(Collected data entries)
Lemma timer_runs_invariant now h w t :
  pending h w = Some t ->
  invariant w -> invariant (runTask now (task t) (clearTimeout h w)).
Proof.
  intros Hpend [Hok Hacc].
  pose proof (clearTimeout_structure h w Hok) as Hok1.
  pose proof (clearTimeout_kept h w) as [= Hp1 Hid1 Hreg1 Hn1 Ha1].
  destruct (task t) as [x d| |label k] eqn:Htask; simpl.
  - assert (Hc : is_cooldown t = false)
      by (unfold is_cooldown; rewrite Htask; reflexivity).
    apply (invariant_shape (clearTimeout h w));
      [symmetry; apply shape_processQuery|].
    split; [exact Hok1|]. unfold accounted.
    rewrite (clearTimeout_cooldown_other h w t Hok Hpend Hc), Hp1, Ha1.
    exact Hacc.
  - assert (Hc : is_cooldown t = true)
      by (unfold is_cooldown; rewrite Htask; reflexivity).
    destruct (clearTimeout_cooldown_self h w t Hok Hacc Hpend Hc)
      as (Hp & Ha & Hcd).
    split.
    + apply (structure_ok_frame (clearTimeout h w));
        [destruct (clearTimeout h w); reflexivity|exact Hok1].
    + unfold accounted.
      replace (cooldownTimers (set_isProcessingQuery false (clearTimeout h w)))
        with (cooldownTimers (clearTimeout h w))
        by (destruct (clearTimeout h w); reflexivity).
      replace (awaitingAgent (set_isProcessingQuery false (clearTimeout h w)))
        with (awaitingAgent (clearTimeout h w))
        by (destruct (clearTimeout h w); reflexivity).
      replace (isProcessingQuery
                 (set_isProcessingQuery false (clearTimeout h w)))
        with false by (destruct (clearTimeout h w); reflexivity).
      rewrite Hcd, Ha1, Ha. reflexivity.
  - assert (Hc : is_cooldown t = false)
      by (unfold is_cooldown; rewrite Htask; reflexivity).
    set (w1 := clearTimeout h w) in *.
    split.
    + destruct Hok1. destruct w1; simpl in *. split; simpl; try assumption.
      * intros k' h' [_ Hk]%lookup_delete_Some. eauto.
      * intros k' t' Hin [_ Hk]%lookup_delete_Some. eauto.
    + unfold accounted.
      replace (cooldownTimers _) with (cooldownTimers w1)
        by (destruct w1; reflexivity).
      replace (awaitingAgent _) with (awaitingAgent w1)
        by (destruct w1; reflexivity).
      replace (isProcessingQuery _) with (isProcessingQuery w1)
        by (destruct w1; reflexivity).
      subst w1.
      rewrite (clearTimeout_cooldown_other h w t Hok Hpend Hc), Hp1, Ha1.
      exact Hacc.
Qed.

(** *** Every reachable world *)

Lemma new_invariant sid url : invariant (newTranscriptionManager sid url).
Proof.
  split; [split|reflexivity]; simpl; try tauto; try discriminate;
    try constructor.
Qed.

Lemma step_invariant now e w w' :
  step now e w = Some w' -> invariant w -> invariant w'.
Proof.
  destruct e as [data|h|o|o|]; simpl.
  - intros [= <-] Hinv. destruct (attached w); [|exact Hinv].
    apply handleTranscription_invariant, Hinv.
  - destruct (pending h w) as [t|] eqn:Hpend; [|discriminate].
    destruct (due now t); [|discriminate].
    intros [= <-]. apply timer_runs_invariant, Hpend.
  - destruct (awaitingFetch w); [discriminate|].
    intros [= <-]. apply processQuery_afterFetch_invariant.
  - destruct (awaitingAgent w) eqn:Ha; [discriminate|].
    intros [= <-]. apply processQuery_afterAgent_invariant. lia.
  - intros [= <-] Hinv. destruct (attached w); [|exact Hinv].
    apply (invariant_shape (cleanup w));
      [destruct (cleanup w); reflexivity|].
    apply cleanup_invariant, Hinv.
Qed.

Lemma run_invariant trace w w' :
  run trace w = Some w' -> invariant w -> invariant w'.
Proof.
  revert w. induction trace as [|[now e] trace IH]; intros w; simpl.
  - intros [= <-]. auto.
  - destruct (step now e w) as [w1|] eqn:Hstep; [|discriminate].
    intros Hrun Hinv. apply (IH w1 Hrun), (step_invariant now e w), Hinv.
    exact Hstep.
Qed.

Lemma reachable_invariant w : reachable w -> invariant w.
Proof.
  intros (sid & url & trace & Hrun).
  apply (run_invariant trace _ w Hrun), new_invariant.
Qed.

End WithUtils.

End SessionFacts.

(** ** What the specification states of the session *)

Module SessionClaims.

Problem details:
Each record above should be restated word for word.

Output of the task:
Lemma timer_runs_invariant now h w t :
  pending h w = Some t ->
  invariant w -> invariant (runTask now (task t) (clearTimeout h w)).
Proof.
  intros Hpend [Hok Hacc].
  pose proof (clearTimeout_structure h w Hok) as Hok1.
  pose proof (clearTimeout_kept h w) as [= Hp1 Hid1 Hreg1 Hn1 Ha1].
  destruct (task t) as [x d| |label k] eqn:Htask; simpl.
  - assert (Hc : is_cooldown t = false)
      by (unfold is_cooldown; rewrite Htask; reflexivity).
    apply (invariant_shape (clearTimeout h w));
      [symmetry; apply shape_processQuery|].
    split; [exact Hok1|]. unfold accounted.
    rewrite (clearTimeout_cooldown_other h w t Hok Hpend Hc), Hp1, Ha1.
    exact Hacc.
  - assert (Hc : is_cooldown t = true)
      by (unfold is_cooldown; rewrite Htask; reflexivity).
    destruct (clearTimeout_cooldown_self h w t Hok Hacc Hpend Hc)
      as (Hp & Ha & Hcd).
    split.
    + apply (structure_ok_frame (clearTimeout h w));
        [destruct (clearTimeout h w); reflexivity|exact Hok1].
    + unfold accounted.
      replace (cooldownTimers (set_isProcessingQuery false (clearTimeout h w)))
        with (cooldownTimers (clearTimeout h w))
        by (destruct (clearTimeout h w); reflexivity).
      replace (awaitingAgent (set_isProcessingQuery false (clearTimeout h w)))
        with (awaitingAgent (clearTimeout h w))
        by (destruct (clearTimeout h w); reflexivity).
      replace (isProcessingQuery
                 (set_isProcessingQuery false (clearTimeout h w)))
        with false by (destruct (clearTimeout h w); reflexivity).
      rewrite Hcd, Ha1, Ha. reflexivity.
  - assert (Hc : is_cooldown t = false)
      by (unfold is_cooldown; rewrite Htask; reflexivity).
    set (w1 := clearTimeout h w) in *.
    split.
    + destruct Hok1. destruct w1; simpl in *. split; simpl; try assumption.
      * intros k' h' [_ Hk]%lookup_delete_Some. eauto.
      * intros k' t' Hin [_ Hk]%lookup_delete_Some. eauto.
    + unfold accounted.
      replace (cooldownTimers _) with (cooldownTimers w1)
        by (destruct w1; reflexivity).
      replace (awaitingAgent _) with (awaitingAgent w1)
        by (destruct w1; reflexivity).
      replace (isProcessingQuery _) with (isProcessingQuery w1)
        by (destruct w1; reflexivity).
      subst w1.
      rewrite (clearTimeout_cooldown_other h w t Hok Hpend Hc), Hp1, Ha1.
      exact Hacc.
Qed.

(** *** Every reachable world *)

Lemma new_invariant sid url : invariant (newTranscriptionManager sid url).
Proof.
  split; [split|reflexivity]; simpl; try tauto; try discriminate;
    try constructor.
Qed.

Lemma step_invariant now e w w' :
  step now e w = Some w' -> invariant w -> invariant w'.
Proof.
  destruct e as [data|h|o|o|]; simpl.
  - intros [= <-] Hinv. destruct (attached w); [|exact Hinv].
    apply handleTranscription_invariant, Hinv.
  - destruct (pending h w) as [t|] eqn:Hpend; [|discriminate].
    destruct (due now t); [|discriminate].
    intros [= <-]. apply timer_runs_invariant, Hpend.
  - destruct (awaitingFetch w); [discriminate|].
    intros [= <-]. apply processQuery_afterFetch_invariant.
  - destruct (awaitingAgent w) eqn:Ha; [discriminate|].
    intros [= <-]. apply processQuery_afterAgent_invariant. lia.
  - intros [= <-] Hinv. destruct (attached w); [|exact Hinv].
    apply (invariant_shape (cleanup w));
      [destruct (cleanup w); reflexivity|].
    apply cleanup_invariant, Hinv.
Qed.

Lemma run_invariant trace w w' :
  run trace w = Some w' -> invariant w -> invariant w'.
Proof.
  revert w. induction trace as [|[now e] trace IH]; intros w; simpl.
  - intros [= <-]. auto.
  - destruct (step now e w) as [w1|] eqn:Hstep; [|discriminate].
    intros Hrun Hinv. apply (IH w1 Hrun), (step_invariant now e w), Hinv.
    exact Hstep.
Qed.

Lemma reachable_invariant w : reachable w -> invariant w.
Proof.
  intros (sid & url & trace & Hrun).
  apply (run_invariant trace _ w Hrun), new_invariant.
Qed.

End WithUtils.

End SessionFacts.

(** ** What the specification states of the session *)

Module SessionClaims.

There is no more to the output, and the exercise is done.